An appreciation of the basic factors which govern how well a system performs is essential to making an informed choice.
Accuracy
This is perhaps the key factor to use when assessing a measurement system. Accuracy is the range of error within which a sensor can be guaranteed. For example a temperature sensor may have an accuracy of +/- 0.5 degC. This says that at any time this sensor will read a value that is not more than 0.5degC from the real value of temperature.
Some sensors also state different accuracies for different parts of their measurement range. A humidity sensor may be +/- 3% over 10 to 80% but +/-5% over the range 80 to 100%. If it is important to make accurate measurements of humidity in the range 80 to 100% for fungal disease monitoring for example then it is important to choose a sensor that can offer the best accuracy in this range.
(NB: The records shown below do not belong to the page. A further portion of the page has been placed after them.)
(** The fluxnode database is consistent at every height of every history
    of blocks: each record decodes, carries its own collateral, was last
    confirmed at a height the chain has reached and first confirmed between
    its start and its last confirmation, every key it refers to is stored
    under the hash of its bytes (so the operator key of every registered node
    can be looked up); and on such a database the next block either applies,
    or is refused for one of the three reasons the code names, never by a
    decoding error or an abort. *)
Theorem fluxnode_history_consistent (h : Z) (s : S) :
  fluxnode_history h s ->
  (forall o, wf o ->
     load_fluxnode_record s o = Ok None /\ lookup_operator_pubkey s o = Ok None
     \/ exists r pubkey,
          load_fluxnode_record s o = Ok (Some r) /\ record_ok h o r
          /\ lookup_operator_pubkey s o = Ok (Some pubkey)
          /\ dedupe_key pubkey = fr_operator_pubkey r
          /\ Forall (known_key s) (record_keys r))
  /\ forall h' txs, h <= h' -> is_u32 h' -> block_txs_ok txs ->
       match apply_fluxnode_txs s [] txs h' with
       | Ok batch => exists s', kv_write_batch s batch = Ok s' /\ fluxnode_history h' s'
       | Err e => e ∈ fluxnode_errors
       | Panic => False
       end.
Proof.
  intros Hh. assert (Hs : fluxnode_store_ok h s).
  { induction Hh as [s Hr Hk|h0 h s s' txs batch Hh IH Hle Hu Htxs Ha Hw].
    - split; [|by intros k bs; unfold load_key; rewrite Hk].
      intros o Ho. left. unfold load_fluxnode_record. by rewrite Hr.
    - pose proof (apply_fluxnode_txs_ok h0 h s txs [] Hle Hu IH Htxs ltac:(constructor)) as Hstep.
      rewrite Ha in Hstep. destruct (commit_fluxnode_batch h0 h s batch Hle IH Hstep) as (s2&Hw2&Hs2).
      congruence. }
  split.
  - intros o Ho. unfold lookup_operator_pubkey.
    destruct (load_record_cases h s o Hs Ho) as [->|(r&->&Hr&Hk)]; cbn [mbind result_bind]; [by left|right].
    destruct (proj1 (Forall_cons _ _ _) Hk) as [[pk Hpk] _]. exists r, pk.
    split_and!; try done. by apply Hs.
  - intros h' txs Hle Hu Htxs.
    pose proof (apply_fluxnode_txs_ok h h' s txs [] Hle Hu Hs Htxs ltac:(constructor)) as Hstep.
    destruct (apply_fluxnode_txs s [] txs h') as [batch|e|] eqn:Ha; [|done|done].
    destruct (kv_commit s batch) as (s'&Hw&_). exists s'. split; [done|]. by eapply history_block.
Qed.
End invariant.

Definition sample_collateral : OutPoint := mkOutPoint (replicate 32 17) 1.
Definition sample_fluxnode_tx (payload : FluxnodeTx) : Transaction :=
  fluxnode_transaction false 5 0 payload.
Definition sample_start : Transaction :=
  sample_fluxnode_tx (V5 (StartV5 (mkStartV5 sample_collateral [2; 1] [2; 18; 52] 0 []))).
Definition sample_confirm : Transaction :=
  sample_fluxnode_tx (V5 (ConfirmV5 (mkConfirm sample_collateral 7 1 8 0 [49; 46; 50] [1] [2]))).
Definition sample_block_1 := [(sample_start, Some (mkStartMeta 1 1000))].
Definition sample_block_2 := [(sample_confirm, None : option FluxnodeStartMeta)].
Definition sample_step (s : MemoryStore) (txs : list (Transaction * option FluxnodeStartMeta)) (h : Z)
    : MemoryStore :=
  match apply_fluxnode_txs s [] txs h with
  | Ok b => mkMemory (foldl apply_op (inner s) b)
  | _ => s
  end.
Definition sample_store_1 := sample_step memory_new sample_block_1 100.
Definition sample_store_2 := sample_step sample_store_1 sample_block_2 130.

Lemma sample_history_step h0 h s txs :
  fluxnode_history h0 s -> h0 <= h -> is_u32 h -> block_txs_ok txs ->
  is_ok (apply_fluxnode_txs s [] txs h) = true -> fluxnode_history h (sample_step s txs h).
Proof.
  intros Hh Hle Hu Htxs Hok. destruct (apply_fluxnode_txs s [] txs h) as [b| |] eqn:E; [|done|done].
  eapply history_block; [done..|]. unfold sample_step. by rewrite E.
Qed.

Lemma sample_history : fluxnode_history 130 sample_store_2.
Proof.
  apply (sample_history_step 100); [|lia|by_decide| |vm_compute; reflexivity].
  - apply (sample_history_step 0); [by apply history_empty|lia|by_decide| |vm_compute; reflexivity].
    repeat constructor; try by_decide; simpl; int_lia.
  - repeat constructor; try by_decide; simpl; int_lia.
Qed.

Lemma fluxnode_history_consistent_witness :
  lookup_operator_pubkey sample_store_2 sample_collateral = Ok (Some [2; 18; 52])
  /\ exists r pubkey,
       load_fluxnode_record sample_store_2 sample_collateral = Ok (Some r)
       /\ record_ok 130 sample_collateral r
       /\ lookup_operator_pubkey sample_store_2 sample_collateral = Ok (Some pubkey)
       /\ dedupe_key pubkey = fr_operator_pubkey r
       /\ Forall (known_key sample_store_2) (record_keys r).
Proof.
  split; [vm_compute; reflexivity|].
  destruct (fluxnode_history_consistent 130 sample_store_2 sample_history) as [Hr _].
  destruct (Hr sample_collateral ltac:(by_decide)) as [[Hn _]|Hs]; [|done].
  exfalso. assert (Hs : is_ok (r ← load_fluxnode_record sample_store_2 sample_collateral; ok_or r missing_meta) = true)
    by (vm_compute; reflexivity). by rewrite Hn in Hs.
Defined.

(** An update confirm before the first confirm is refused. *)
Example update_refused :
  apply_fluxnode_txs sample_store_1 []
    [(sample_fluxnode_tx (V6 (ConfirmV6 (mkConfirm sample_collateral 7 1 8 1 [] [] []))), None)] 101
  = Err update_before_confirm.
Proof. vm_compute. reflexivity. Qed.

(** ** Key schedules *)
Lemma select_from_spec time current keys :
  let k := select_from time current keys in
  (k = current \/ k ∈ keys /\ valid_from k <= time)
  /\ valid_from current <= valid_from k
  /\ forall k', k' ∈ keys -> valid_from k' <= time -> valid_from k' <= valid_from k.
Proof.
  revert current; induction keys as [|x keys IH]; intros current; cbn [select_from].
  - split_and!; [by left|lia|]. intros k' Hk'. by apply elem_of_nil in Hk'.
  - destruct (IH (if (valid_from x <=? time) && (valid_from x >=? valid_from current) then x else current))
      as (H1&H2&H3).
    assert (Hc : valid_from current
                 <= valid_from (if (valid_from x <=? time) && (valid_from x >=? valid_from current) then x else current)).
    { destruct (Z.leb_spec (valid_from x) time), (Z.geb_spec (valid_from x) (valid_from current)); simpl; lia. }
    split_and!; [|lia|].
    + destruct H1 as [->|[Hin ?]]; [|right; split; [by apply list_elem_of_further|done]].
      destruct (Z.leb_spec (valid_from x) time); simpl; [|by left].
      destruct (valid_from x >=? valid_from current); [right|by left].
      split; [apply list_elem_of_here|done].
    + intros k' Hk' Hle. apply elem_of_cons in Hk' as [->|Hk']; [|by apply H3].
      revert H2. destruct (Z.leb_spec (valid_from x) time), (Z.geb_spec (valid_from x) (valid_from current));
        simpl; lia.
Qed.

(** The active key of a schedule is its newest key that is already valid, or
    its first key when none is. *)
Lemma select_active_key_newest time keys k :
  select_active_key time keys = Ok k ->
  k ∈ keys /\ (valid_from k <= time \/ head keys = Some k)
  /\ forall k', k' ∈ keys -> valid_from k' <= time -> valid_from k' <= valid_from k.
Proof.
  destruct keys as [|x keys]; [done|]. intros E.
  assert (k = select_from time x (x :: keys)) as -> by (by injection E).
  destruct (select_from_spec time x (x :: keys)) as (H1&_&H3). split_and!; [| |done].
  - destruct H1 as [->|[? _]]; [apply list_elem_of_here|done].
  - destruct H1 as [->|[_ ?]]; [by right|by left].
Qed.

(** Every network has a benchmarking key at every time. *)
Lemma benchmarking_key_total time params :
  params ∈ chain_params <$> [Mainnet; Testnet; Regtest] ->
  exists k, benchmarking_key_at time params = Ok k.
Proof.
  intros (n&->&Hn)%list_elem_of_fmap. destruct n; by eexists.
Qed.
Lemma no_panic_BlockUndo : no_panic BlockUndo_fields.
Proof.
  assert (Hf : no_panic (read_u32_list read_fluxnode_undo)).
  { apply no_panic_u32_list. unfold read_fluxnode_undo.
    apply no_panic_bind; [apply no_panic_OutPoint|intros]. apply no_panic_bind; [solve_no_panic|intros].
    apply no_panic_bind; [|solve_no_panic]. case_match; [|solve_no_panic].
    apply no_panic_bind; [solve_no_panic|intros].
    apply no_panic_bind; [|solve_no_panic]. apply no_panic_nested, no_panic_decode_all, no_panic_FluxnodeRecord. }
  assert (Hs : no_panic (read_u32_list read_spent_output)).
  { apply no_panic_u32_list. unfold read_spent_output.
    apply no_panic_bind; [apply no_panic_OutPoint|intros]. apply no_panic_bind; [solve_no_panic|intros].
    apply no_panic_bind; [|solve_no_panic]. apply no_panic_nested, no_panic_decode_all, no_panic_UtxoEntry. }
  unfold BlockUndo_fields. repeat first [done | solve_no_panic].
Qed.

(** The layout version 1 files have: no extra fluxnode entries. *)
Definition BlockUndo_encode_v1 (u : BlockUndo) : bytes :=
  write_u8 1
  ++ write_var_bytes (prev_sprout_tree u)
  ++ write_var_bytes (prev_sapling_tree u)
  ++ write_u32_list SpentOutput_encode (undo_spent u)
  ++ write_u32_list FluxnodeUndo_encode (undo_fluxnode u).

(** Undo data survives its file.  A block's undo data decodes to exactly
    what was encoded (spent outputs and fluxnode records in their order, with
    their nested encodings), the layout of older files decodes to the same
    data with no extra fluxnode entries, and no byte string whatever makes
    the decoder abort. *)
Theorem block_undo_roundtrip (u : BlockUndo) :
  BlockUndo_wf u ->
  BlockUndo_decode (BlockUndo_encode u) = Ok u
  /\ BlockUndo_decode (BlockUndo_encode_v1 u)
     = Ok (mkBlockUndo (prev_sprout_tree u) (prev_sapling_tree u) (undo_spent u) (undo_fluxnode u) [])
  /\ forall bs, BlockUndo_decode bs <> Panic.
Proof.
  destruct u as [a b s f x]. intros ([? ?]&[? ?]&Hs&Hf&Hx).
  cbn [prev_sprout_tree prev_sapling_tree undo_spent undo_fluxnode undo_fluxnode_extra] in *.
  split_and!; [| |intros bs; apply no_panic_decode_all, no_panic_BlockUndo]; apply reads_decode_all;
    unfold BlockUndo_encode, BlockUndo_encode_v1, BlockUndo_fields, BLOCK_UNDO_VERSION;
    cbn [prev_sprout_tree prev_sapling_tree undo_spent undo_fluxnode undo_fluxnode_extra];
    (eapply reads_bind; [apply read_u8_reads; int_lia|]); cbn [Z.eqb Pos.eqb negb andb];
    do 2 (eapply reads_bind; [by apply read_var_bytes_reads|]; cbv beta);
    (eapply reads_bind; [by eapply u32_list_reads; [apply SpentOutput_reads|]|]); cbv beta.
  - eapply reads_bind; [by eapply u32_list_reads; [apply FluxnodeUndo_reads|]|]. cbv beta.
    eapply reads_bind_nil; [by eapply u32_list_reads; [apply FluxnodeUndo_reads|]|]. apply reads_ret.
  - eapply reads_bind_nil; [by eapply u32_list_reads; [apply FluxnodeUndo_reads|]|].
    eapply reads_bind_nil; [apply reads_ret|]. apply reads_ret.
Qed.
(** ** Appending and reading *)
Lemma slice_app_le {A} (l x : list A) i j : (j <= length l)%nat -> slice (l ++ x) i j = slice l i j.
Proof.
  intros Hj. unfold slice. destruct (decide (i <= length l)%nat).
  - rewrite drop_app_le by done. rewrite take_app_le; [done|]. rewrite length_drop. lia.
  - replace (j - i)%nat with 0%nat by lia. done.
Qed.

Lemma read_exact_app content x p n d :
  read_exact content p n = Ok d -> read_exact (content ++ x) p n = Ok d.
Proof.
  unfold read_exact. destruct (Nat.leb_spec (p + n) (length content)); [|done]. intros [= <-].
  rewrite length_app. replace (Nat.leb _ _) with true by (symmetry; apply Nat.leb_le; lia).
  by rewrite slice_app_le.
Qed.

Lemma read_exact_at a b c p n :
  p = length a -> n = length b -> read_exact (a ++ b ++ c) p n = Ok b.
Proof.
  intros -> ->. unfold read_exact. rewrite !length_app.
  replace (Nat.leb _ _) with true by (symmetry; apply Nat.leb_le; lia). by rewrite slice_at.
Qed.

Lemma read_exact_last a b p n : p = length a -> n = length b -> read_exact (a ++ b) p n = Ok b.
Proof. intros. rewrite <- (app_nil_r b) at 1. by apply read_exact_at. Qed.

(** Appending never changes what a readable location reads as. *)
Lemma read_append_to files id data loc d :
  read files loc = Ok d -> read (append_to files id data) loc = Ok d.
Proof.
  unfold read, append_to. destruct (loc_len loc =? 0); [done|].
  destruct (decide (id = file_id loc)) as [->|Hne]; [|by rewrite lookup_insert_ne].
  rewrite lookup_insert_eq. destruct (files !! file_id loc) as [content|]; [|done].
  cbn [from_option id ok_or mbind result_bind].
  destruct (read_exact content _ 4) as [l| |] eqn:E; cbn [mbind result_bind]; [|done|done].
  rewrite (read_exact_app _ data _ _ _ E). cbn [mbind result_bind].
  destruct (negb _); [done|]. by apply read_exact_app.
Qed.
Definition address_outpoint_key_with_script_hash (script_hash : Hash256) (outpoint : OutPoint) : bytes :=
  script_hash ++ OutPointKey_new outpoint.
Definition address_outpoint_key (script_pubkey : bytes) (outpoint : OutPoint) : option bytes :=
  script ← script_hash script_pubkey;
  Some (script ++ OutPointKey_new outpoint).
Definition address_prefix (script_pubkey : bytes) : option Hash256 := script_hash script_pubkey.

Definition address_insert_with_script_hash (batch : WriteBatch) (script_hash : Hash256)
    (outpoint : OutPoint) : WriteBatch :=
  batch_put batch AddressOutpoint (address_outpoint_key_with_script_hash script_hash outpoint) [].
Definition address_insert (batch : WriteBatch) (script_pubkey : bytes) (outpoint : OutPoint) : WriteBatch :=
  match address_outpoint_key script_pubkey outpoint with
  | Some key => batch_put batch AddressOutpoint key []
  | None => batch
  end.
Definition address_delete_with_script_hash (batch : WriteBatch) (script_hash : Hash256)
    (outpoint : OutPoint) : WriteBatch :=
  batch_delete batch AddressOutpoint (address_outpoint_key_with_script_hash script_hash outpoint).
Definition address_delete (batch : WriteBatch) (script_pubkey : bytes) (outpoint : OutPoint) : WriteBatch :=
  match address_outpoint_key script_pubkey outpoint with
  | Some key => batch_delete batch AddressOutpoint key
  | None => batch
  end.

Definition outpoint_from_key (key : bytes) : option OutPoint :=
  if negb (length key =? SCRIPT_HASH_LEN + OUTPOINT_KEY_LEN)%nat then None
  else Some (mkOutPoint (slice key 32 64) (from_le (slice key 64 68))).

(** Entries that do not decode are skipped, [if let Some(x) = f(..) { out.push(x) }]. *)
Definition address_scan (store : S) (script_pubkey : bytes) : result StoreError (list OutPoint) :=
  match address_prefix script_pubkey with
  | None => Ok []
  | Some prefix =>
      entries ← kv_scan_prefix store AddressOutpoint prefix;
      Ok (omap (M:=list) (fun e : bytes * bytes => outpoint_from_key (fst e)) entries)
  end.

(** ** Address deltas *)
Definition DELTA_KEY_LEN : nat := 77.
Definition DELTA_VALUE_LEN : nat := 8.

Record AddressDeltaEntry := mkDelta {
  d_height : Z; d_tx_index : Z; d_txid : Hash256; d_index : Z; d_spending : bool; d_satoshis : Z }.

(** The height and the position are big endian, so that keys sort by them. *)
Definition address_delta_key (script_hash : Hash256) (height tx_index : Z) (txid : Hash256)
    (index : Z) (spending : bool) : bytes :=
  script_hash ++ be_bytes 4 height ++ be_bytes 4 tx_index ++ txid ++ le_bytes 4 index
  ++ [if spending then 1 else 0].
Accuracy is easily understood by considering an archer shooting arrows at a target. If the archer is accurate, all arrows will end up close to the centre of the target. If all the arrows are clustered on one side of the target, the archer is not accurate but is consistent (repeatable). If the arrows are scattered all over the target, they are neither accurate nor repeatable. The best sensors are both accurate and repeatable.
Note also that there is a price premium attached to higher accuracy sensors and ultimately the decision will be based on a sensor with acceptable accuracy at an affordable price.
Calibration and Drift
All sensors have some calibration which translates the electrical measurement into a real world value. Some sensors have fixed calibrations, however many are factory calibrated and require regular recalibration (annually or bi-annually) to correct for the effects of drift. Drift can be accelerated by poisoning from agricultural sprays or other airborne chemicals.
This again relates to the quality of the sensor and how capable it is of maintaining a good calibration over an extended period of time.